Myofascial Release Therapy repairs muscles, ligaments, tendons and joints, restores proper range of motion and reduces pain.
Let’s start by explaining what myofascial release therapy is.
Dr. Luke Stringer: Myofascia is essentially just the soft tissue within the body, so all the muscles, ligaments, and tendons. Release therapy is essentially focusing on those muscles that have something called adhesion within them. We know it as scar tissue. When we have adhesion in the muscle, it can create shortening and tightening of the muscle. By this effect happening, it begins to inhibit our range of motion. When we inhibit our range of motion, it puts poor load into the joint and tissue, which can eventually bring about pain.
What conditions or symptoms does myofascial release therapy help with?

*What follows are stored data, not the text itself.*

(** * NMEA-AIS-Generator: the AIS payload codec and the AIVDM sentence framer

    A shallow embedding of [nmea_msg.py]: the two message classes
    ([AISMsgPayloadType1], [AISMsgType5]), their common [encode] method and
    [NMEAMessage.get_sentences], followed by the properties the
    specification states about them.

    Conventions of the embedding.
    - A Python [str] is a [string]; a bit field is a [string] of the
      characters 0 and 1.
    - A Python [int] is a [Z].  A Python [float] is a binary64 number, the
      primitive [float]: a product is rounded to nearest even as the
      processor does, a comparison with a NaN is false, and [int(x)]
      truncates the rounded value toward zero, raising [OverflowError] on an
      infinity and [ValueError] on a NaN.
    - A raised exception is the [Raise] branch of [result]; the message text
      of a [ValueError] is abstracted to the name of the attribute or field
      that was being converted when it was raised.
    - A mutated attribute ([fill_bits]) is threaded explicitly: a method that
      assigns to [self] returns the updated object. *)

From Stdlib Require Import ZArith List String Ascii Bool Lia.
From Stdlib Require Import DecimalString Floats.
Import ListNotations.

(* A decimal literal denotes the nearest binary64 number, as in Python. *)
Set Warnings "-inexact-float".

Local Open Scope string_scope.
Local Open Scope Z_scope.

(** ** Exceptions *)

Inductive error : Type :=
| ValueError (field : string)
| OverflowError
| RangeError
| InvalidCharacterError.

Dr. Luke Stringer: Many patients seek treatment when they start feeling pain or reduction in their range of motion and/or function within the joint. All soft tissue, again muscles, ligaments, and tendons, are susceptible to this happening, especially after traumas such as sports injuries or lots of repetitive stress, such as sitting for extended periods of time. The most common areas are joints that move a lot, so that would have to be your shoulders, your hips, your low back, your knees, even your feet and your ankles.

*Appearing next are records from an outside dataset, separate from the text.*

Lemma some_diff_text (changes : list Change) :
  Exists has_diff changes ->
  exists r, get_mr_diff_text changes = String "d" r.
Proof.
  unfold get_mr_diff_text.
  induction 1 as [c cs Hc|c cs _ IH].
  - change ((c :: cs) ≫= change_parts) with (change_parts c ++ (cs ≫= change_parts)).
    unfold change_parts. unfold has_diff in Hc. rewrite Hc. cbn [negb].
    rewrite <- !app_assoc. cbn [app].
    match goal with |- context [join_lines (?x :: ?l)] =>
      destruct l eqn:Hl end.
    + by destruct (get_flag (new_file c)), (get_flag (deleted_file c)), (get_flag (renamed_file c)).
    + by eexists.
  - change ((c :: cs) ≫= change_parts) with (change_parts c ++ (cs ≫= change_parts)).
    destruct (change_parts c) as [|x l] eqn:Hparts; [done|].
    revert Hparts. unfold change_parts.
    destruct (negb _); [done|]. cbn [app]. intros [= <- <-].
    match goal with |- context [join_lines (?x :: ?l)] =>
      destruct l eqn:Hl end; by eexists.
Qed.

Lemma text_blank_iff (changes : list Change) :
  truthy (strip (get_mr_diff_text changes)) = true <-> Exists has_diff changes.
Proof.
  split.
  - intros Ht. destruct (decide (Exists has_diff changes)) as [|Hno]; [done|].
    apply not_Exists_Forall in Hno; [|apply _].
    unfold get_mr_diff_text in Ht. rewrite no_diff_no_parts in Ht; [done|].
    eapply Forall_impl; [exact Hno|]. done.
  - intros (r & ->)%some_diff_text. rewrite truthy_strip. done.
Qed.

End Blank.

Section ReviewLoop.
Import Py DiffParser Prompt GitLabClient Review Server Spec SpecMore.
Context {W E : Type}
  (_review_file : FileDiff -> W -> (E + list ReviewComment) * W).

Lemma unchanged_guard (f : FileDiff) :
  bool_decide (added_lines f = []) && bool_decide (deleted_lines f = [])
  = negb (bool_decide (changed f)).
Proof.
  unfold changed.
  destruct (decide (added_lines f = [])) as [Ha|Ha],
           (decide (deleted_lines f = [])) as [Hd|Hd].
  - rewrite !bool_decide_eq_true_2 by done. cbn.
    symmetry. apply negb_true_iff, bool_decide_eq_false_2. tauto.
  - rewrite (bool_decide_eq_false_2 _ Hd), andb_false_r. symmetry.
    apply negb_false_iff, bool_decide_eq_true_2. tauto.
  - rewrite (bool_decide_eq_false_2 _ Ha). symmetry.
    apply negb_false_iff, bool_decide_eq_true_2. tauto.
  - rewrite (bool_decide_eq_false_2 _ Ha). symmetry.
    apply negb_false_iff, bool_decide_eq_true_2. tauto.
Qed.

(** The loop returns exactly when every call returns; its comments are
    those it had followed by the answers. *)
Lemma review_loop_returns (fs : list FileDiff) (acc cs : list ReviewComment)
    (w w' : W) :
  review_loop _review_file fs acc w = (inr cs, w')
  <-> exists css,
        answered _review_file (filter changed fs) w css w'
        /\ cs = acc ++ concat css.
Proof.
  revert acc w. induction fs as [|f fs IH]; intros acc w.
  - cbn. split.
    + intros [= <- <-]. exists []. split; [constructor|]. cbn. by rewrite app_nil_r.
    + intros (css & Hans & ->). inversion Hans; subst. cbn. by rewrite app_nil_r.
  - cbn [review_loop]. rewrite unchanged_guard, filter_cons.
    destruct (decide (changed f)) as [Hc|Hc].
    + rewrite bool_decide_eq_true_2 by done. cbn [negb].
      destruct (_review_file f w) as [[e|comments] w1] eqn:Hcall.
      * split; [done|]. intros (css & Hans & _). inversion Hans; subst. congruence.
      * rewrite IH. split.
        -- intros (css & Hans & ->). exists (comments :: css).
           split; [by econstructor|]. cbn. by rewrite app_assoc.
        -- intros (css & Hans & ->). inversion Hans; subst.
           assert (comments0 = comments /\ w2 = w1) as [-> ->] by (split; congruence).
           eexists. split; [done|]. cbn. by rewrite app_assoc.
    + rewrite bool_decide_eq_false_2 by done. cbn [negb]. apply IH.
Qed.

(** The loop fails exactly at the first call that fails. *)
Lemma review_loop_fails (fs : list FileDiff) (acc : list ReviewComment)
    (w w' : W) (e : E) :
  review_loop _review_file fs acc w = (inl e, w')
  <-> exists pre fd post css w1,
        filter changed fs = pre ++ fd :: post
        /\ answered _review_file pre w css w1
        /\ _review_file fd w1 = (inl e, w').
Proof.
  revert acc w. induction fs as [|f fs IH]; intros acc w.
  - cbn. split; [done|]. intros (pre & fd & post & css & w1 & Hf & _).
    by destruct pre.
  - cbn [review_loop]. rewrite unchanged_guard, filter_cons.
    destruct (decide (changed f)) as [Hc|Hc].
    + rewrite bool_decide_eq_true_2 by done. cbn [negb].
      destruct (_review_file f w) as [[e0|comments] w1] eqn:Hcall.
      * split.
        -- intros [= <- <-]. exists [], f, (filter changed fs), [], w.
           split; [done|]. split; [constructor|done].
        -- intros (pre & fd & post & css & w2 & Hf & Hans & Hfail).
           destruct pre as [|x pre]; cbn in Hf; simplify_eq.
           ++ inversion Hans; subst. congruence.
           ++ inversion Hans; subst. congruence.
      * rewrite IH. split.
        -- intros (pre & fd & post & css & w2 & Hf & Hans & Hfail).
           exists (f :: pre), fd, post, (comments :: css), w2.
           split; [by rewrite Hf|]. split; [by econstructor|done].
        -- intros (pre & fd & post & css & w2 & Hf & Hans & Hfail).
           destruct pre as [|x pre]; cbn in Hf; simplify_eq.
           ++ inversion Hans; subst. congruence.
           ++ inversion Hans; subst.
              assert (comments0 = comments /\ w3 = w1) as [-> ->] by (split; congruence).
              by eexists _, _, _, _, _.
    + rewrite bool_decide_eq_false_2 by done. cbn [negb]. apply IH.
Qed.

(** X3.  [review] returns exactly when [parse_diff] returns and every call
    of [_review_file] returns.  The calls are made on the reviewable files
    that have an added or a deleted line, in the order of the result, each
    from the world the call before left; the comments returned are the
    answers of the calls, one after the other. *)
Theorem review_returns_iff (lim : nat) (diff_text : string)
    (cs : list ReviewComment) (w w' : W) :
  review _review_file lim diff_text w = (inr cs, w')
  <-> exists d css,
        parse_diff lim diff_text = Return d
        /\ answered _review_file (visited d) w css w'
        /\ cs = concat css.
Proof.
  unfold review, visited. destruct (parse_diff lim diff_text) as [d|e].
  - destruct (review_loop _ _ _ _) as [[e|cs0] w0] eqn:Hloop.
    + split; [done|]. intros (d' & css & [= <-] & Hans & ->).
      assert (review_loop _review_file (reviewable_files d) [] w
              = (inr ([] ++ concat css), w')) as Hr.
      { apply review_loop_returns. by exists css. }
      congruence.
    + apply review_loop_returns in Hloop as (css & Hans & ->). split.
      * intros [= <- <-]. by exists d, css.
      * intros (d' & css' & [= <-] & Hans' & ->).
        assert (review_loop _review_file (reviewable_files d) [] w
                = (inr ([] ++ concat css'), w')) as Hr.
        { apply review_loop_returns. by exists css'. }
        assert (review_loop _review_file (reviewable_files d) [] w
                = (inr ([] ++ concat css), w0)) as Hr0.
        { apply review_loop_returns. by exists css. }
        cbn in *. congruence.
  - split; [done|]. by intros (d & css & [=] & _).
Qed.

(** X4.  [review] fails with an error of [_review_file] exactly at the first
    call that fails: the calls before it returned, their comments are lost,
    and no later file is visited. *)
Theorem review_fails_iff (lim : nat) (diff_text : string) (e : E) (w w' : W) :
  review _review_file lim diff_text w = (inl (inr e), w')
  <-> exists d pre fd post css w1,
        parse_diff lim diff_text = Return d
        /\ visited d = pre ++ fd :: post
        /\ answered _review_file pre w css w1
        /\ _review_file fd w1 = (inl e, w').
Proof.
  unfold review, visited. destruct (parse_diff lim diff_text) as [d|e0].
  - destruct (review_loop _ _ _ _) as [[e1|cs0] w0] eqn:Hloop.
    + split.
      * intros [= <- <-]. apply review_loop_fails in Hloop
          as (pre & fd & post & css & w1 & ? & ? & ?).
        by exists d, pre, fd, post, css, w1.
      * intros (d' & pre & fd & post & css & w1 & [= <-] & Hf & Hans & Hfail).
        assert (review_loop _review_file (reviewable_files d) [] w = (inl e, w')) as Hr.
        { apply review_loop_fails. by exists pre, fd, post, css, w1. }
        congruence.
    + split; [done|].
      intros (d' & pre & fd & post & css & w1 & [= <-] & Hf & Hans & Hfail).
      assert (review_loop _review_file (reviewable_files d) [] w = (inl e, w')) as Hr.
      { apply review_loop_fails. by exists pre, fd, post, css, w1. }
      congruence.
  - split; [done|]. by intros (d & pre & fd & post & css & w1 & [=] & _).
Qed.

End ReviewLoop.

Section RunReview.
Import Py DiffParser Prompt GitLabClient Review Server Spec SpecMore.
Context {W E : Type}
  (_review_file : FileDiff -> W -> (E + list ReviewComment) * W).

(** X5.  [run_review] goes on to the review exactly when some change of the
    merge request carries a diff: the text assembled from changes without
    diff is empty, and the text of any other begins with a [diff --git] line,
    so it is never blank, whatever the diffs hold.  Without a diff nothing is
    reviewed and nothing is posted; otherwise [post_review] gets the comments
    of [review], and a failure of [review] is swallowed. *)
Theorem run_review_guard (lim : nat) (changes : list Change) (w : W) :
  run_review _review_file lim changes w
  = if decide (Exists has_diff changes) then
      match review _review_file lim (get_mr_diff_text changes) w with
      | (inr comments, w') => (Some comments, w')
      | (inl _, w') => (None, w')
      end
    else (None, w).
Proof.
  unfold run_review. cbv zeta.
  destruct (decide (Exists has_diff changes)) as [Hyes|Hno].
  - apply text_blank_iff in Hyes. by rewrite Hyes.
  - destruct (truthy (strip (get_mr_diff_text changes))) eqn:Ht; [|done].
    by apply text_blank_iff in Ht.
Qed.

End RunReview.

(** ** The summary of a result *)

Section Summary.
Import Py DiffParser Prompt Spec SpecMore.

Lemma summary_total_files (d : DiffResult) :
  summary d !! "total_files" = Some (len (files d)).
Proof. unfold summary. by rewrite lookup_insert. Qed.

Lemma summary_reviewable_files (d : DiffResult) :
  summary d !! "reviewable_files" = Some (len (reviewable_files d)).
Proof. unfold summary. rewrite lookup_insert_ne by done. by rewrite lookup_insert. Qed.

Lemma summary_total_added (d : DiffResult) :
  summary d !! "total_added"
  = Some (sum_ints ((fun f => len (added_lines f)) <$> files d)).
Proof.
  unfold summary. rewrite !lookup_insert_ne by done. by rewrite lookup_insert.
Qed.

Lemma summary_total_deleted (d : DiffResult) :
  summary d !! "total_deleted"
  = Some (sum_ints ((fun f => len (deleted_lines f)) <$> files d)).
Proof.
  unfold summary. rewrite !lookup_insert_ne by done. by rewrite lookup_insert.
Qed.

Lemma sum_ints_cons (x : Z) (l : list Z) : sum_ints (x :: l) = x + sum_ints l.
Proof. done. Qed.

Lemma sum_ints_len_bind {A B} (g : A -> list B) (l : list A) :
  sum_ints ((fun x => len (g x)) <$> l) = len (l ≫= g).
Proof.
  induction l as [|x l IH]; [done|].
  change ((x :: l) ≫= g) with (g x ++ (l ≫= g)).
  rewrite fmap_cons, sum_ints_cons, IH. unfold len. rewrite length_app. lia.
Qed.

Lemma length_by_type (ls : list Line) :
  (length (filter (λ l, type l = add) ls)
   + length (filter (λ l, type l = delete) ls)
   + length (filter (λ l, type l = context) ls) = length ls)%nat.
Proof.
  induction ls as [|l ls IH]; [done|]. rewrite !filter_cons.
  destruct (type l); repeat case_decide; try done; cbn; lia.
Qed.

Lemma length_lines_of_type (f : FileDiff) :
  len (lines_of_type add f) + len (lines_of_type delete f)
  + len (lines_of_type context f)
  = sum_ints ((fun h => len (lines h)) <$> hunks f).
Proof.
  unfold lines_of_type. induction (hunks f) as [|h hs IH]; [done|].
  rewrite fmap_cons, sum_ints_cons, <- IH.
  change ((h :: hs) ≫= ?g) with (g h ++ (hs ≫= g)).
  unfold len. rewrite !length_app. pose proof (length_by_type (lines h)). lia.
Qed.

(** X6.  In [summary], [total_added] and [total_deleted] are not negative,
    and together with the number of context lines they add up to the number
    of lines of all hunks of all files: every [Line] is counted once. *)
Theorem summary_counts_partition (d : DiffResult) :
  exists total_added total_deleted,
    summary d !! "total_added" = Some total_added
    /\ summary d !! "total_deleted" = Some total_deleted
    /\ 0 <= total_added /\ 0 <= total_deleted
    /\ total_added + total_deleted + len (files d ≫= lines_of_type context)
       = total_lines (files d).
Proof.
  eexists _, _. split; [apply summary_total_added|].
  split; [apply summary_total_deleted|].
  rewrite !sum_ints_len_bind. unfold len at 1 2. split; [lia|]. split; [lia|].
  rewrite <- !sum_ints_len_bind. unfold total_lines, added_lines, deleted_lines.
  induction (files d) as [|f fs IH]; [done|].
  rewrite !fmap_cons, !sum_ints_cons. pose proof (length_lines_of_type f). lia.
Qed.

How do you determine if myofascial release therapy is the right treatment for a patient? And can it be used in conjunction with other therapies?
Dr. Luke Stringer: The best way to determine if adhesion is present within the tissue is by performing and measuring the joint through range of motion. A healthy joint should be able to display a full range of motion, move unrestricted, and be pain free. Through specific objective testing, limitations in the tissue will show up on the test. This can be objectively measured and corrected.

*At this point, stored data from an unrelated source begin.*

Definition apply_effect (v : view) (e : effect) : view :=
  match e with
  | SetWeather w =>
      {| weather := w; hourlyForecast := hourlyForecast v;
         loading := loading v; error := error v |}
  | SetHourlyForecast l =>
      {| weather := weather v; hourlyForecast := l;
         loading := loading v; error := error v |}
  | SetLoading b =>
      {| weather := weather v; hourlyForecast := hourlyForecast v;
         loading := b; error := error v |}
  | SetError m =>
      {| weather := weather v; hourlyForecast := hourlyForecast v;
         loading := loading v; error := m |}
  | _ => v
  end.

(** The component state after the setter calls of a trace. *)
Definition render (tr : list effect) : view :=
  fold_left apply_effect tr initial_view.

Definition is_setter (e : effect) : bool :=
  match e with
  | SetWeather _ | SetHourlyForecast _ | SetLoading _ | SetError _ => true
  | _ => false
  end.

Definition is_fetch_call (e : effect) : bool :=
  match e with CallFetchWeather _ => true | _ => false end.

Definition is_weather_request (e : effect) : bool :=
  match e with
  | HttpGet (GetCurrentWeather _ _) | HttpGet (GetForecast _ _) => true
  | _ => false
  end.

Definition is_geocode_request (e : effect) : bool :=
  match e with HttpGet (GetReverseGeocode _ _) => true | _ => false end.

Definition count_if (f : effect -> bool) (tr : list effect) : nat :=
  List.length (filter f tr).

Notation "s '|>' f" := (f s) (at level 45, left associativity, only parsing).

Definition is_empty (x : string) : bool :=
  match x with EmptyString => true | _ => false end.

Definition describeGeoError (geoError : GeolocationPositionError) : string :=
  match code geoError with
  | 1 => "Location permission was denied."
  | 2 => "Unable to determine your location."
  | 3 => "Timed out while trying to retrieve your location."
  | _ => or_else (message geoError) "Unable to retrieve your location."
  end%string.

(** [typeof v !== "number" || Number.isNaN(v)] *)
Definition not_a_number (v : option number) : bool :=
  match v with
  | None => true
  | Some x => isNaN x
  end.

(** Events delivered to the callbacks registered by the effect. *)
Inductive event :=
  | PositionUpdate (position : GeolocationPosition)
  | PositionError (geoError : GeolocationPositionError)
  | TimerFired
  | Unmount
  | WeatherSettled (r : settled (Response * Response))
  | WeatherBodies (currentJson : option CurrentJson)
                  (forecastJson : option ForecastJson)
  | GeocodeSkipped
  | GeocodeSettled (r : settled Response)
  | GeocodeBody (data : option GeocodeJson).

Section Pipeline.

Variable OPENWEATHER_API_KEY : string.
Variable OPENCAGE_API_KEY : string.
Variable Date_parse : string -> number.
Variable TIME_FORMATTER_format : number -> string.
(** [String.prototype.trim] *)
Variable String_trim : string -> string.

Definition stopWatching (s : state) : state :=
  let s :=
    match watchId s with
    | Some id => s |> emit (ClearWatch id) |> set_watchId None
    | None => s
    end in
  match fallbackTimer s with
  | Some id => s |> emit (ClearTimeout id) |> set_fallbackTimer None
  | None => s
  end.

Definition reportLocationError (message : string) (s : state) : state :=
  if isCancelled s then s
  else
    s |> stopWatching
      |> emit (SetWeather None)
      |> emit (SetHourlyForecast [])
      |> emit (SetError (Some message))
      |> emit (SetLoading false).

(** [fetchWeatherForPosition] up to its first [await]. *)
Definition fetchWeatherForPosition (position : GeolocationPosition)
           (s : state) : state :=
  if isCancelled s then s
  else
    match latitude (coords position), longitude (coords position) with
    | Some lat, Some lon =>
        if isNaN lat || isNaN lon then
          reportLocationError "Received invalid coordinates from geolocation." s
        else if is_empty OPENWEATHER_API_KEY then
          reportLocationError
            "Missing OpenWeatherMap API key (VITE_OPENWEATHER_API_KEY)." s
        else
          s |> emit (SetLoading true)
            |> emit (SetError None)
            |> emit (HttpGet (GetCurrentWeather lat lon))
            |> emit (HttpGet (GetForecast lat lon))
            |> set_pending (TAwaitResponses lat lon)
    | _, _ =>
        reportLocationError "Received invalid coordinates from geolocation." s
    end.

(** [hasFetched = true; stopWatching(); void fetchWeatherForPosition(p)] *)
Definition fetch_once (position : GeolocationPosition) (s : state) : state :=
  s |> set_hasFetched true
    |> stopWatching
    |> emit (CallFetchWeather position)
    |> fetchWeatherForPosition position.

Definition accuracyValue (position : GeolocationPosition) : number :=
  match accuracy (coords position) with
  | Some a => if isFinite a then a else POSITIVE_INFINITY
  | None => POSITIVE_INFINITY
  end.

Definition maybeUsePosition (position : GeolocationPosition)
           (s : state) : state :=
  if isCancelled s || hasFetched s then s
  else if not_a_number (latitude (coords position))
          || not_a_number (longitude (coords position)) then s
  else
    let s := set_bestPosition (Some position) s in
    if leb (accuracyValue position) MIN_LOCATION_ACCURACY_METERS then
      fetch_once position s
    else s.

Definition handleGeoError (geoError : GeolocationPositionError)
           (s : state) : state :=
  if isCancelled s then s
  else
    match bestPosition s with
    | Some best =>
        if negb (hasFetched s) then fetch_once best s
        else reportLocationError (describeGeoError geoError) s
    | None => reportLocationError (describeGeoError geoError) s
    end.

(** The callback of [window.setTimeout]. *)
Definition onFallbackTimer (s : state) : state :=
  if isCancelled s || hasFetched s then s
  else
    match bestPosition s with
    | Some best => fetch_once best s
    | None => reportLocationError "Unable to refine your location." s
    end.

(** The function returned by the effect. *)
Definition cleanup (s : state) : state :=
  s |> set_isCancelled true |> stopWatching |> emit Abort.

Yes, very much so. Chiropractic care and physical therapy supplement this type of treatment very well.
Can myofascial release therapy help athletes improve sports performance?
Dr. Luke Stringer: Absolutely. Sports performance requires healthy joints and tissue. Playing any sport at any level requires good range of motion within the joint and it requires a stable and strong muscle, ligament, tendon to support that joint through movement. When our range of motion, our flexibility, is compromised, we start to compensate. Essentially healthy tissue and joints have to work harder and over time, this can increase the chance of injury and even speed up things such as degeneration.
For a new patient, what is a typical treatment session like?
Dr. Luke Stringer: First, a thorough evaluation must be performed. That’ll be made up of a detailed health history and consultation, followed by an examination of both the spine, so that’s the structure of our body, and the joints, checking for both range of motion and stability. Then to be thorough, a good set of X-rays upon the problem area. The patient will then go home and they will come back for a doctor patient conference. In this conference, their exam findings will be reported back to them with a specific diagnosis and a treatment plan presented to them to follow through with care to fix their specific injury or issue.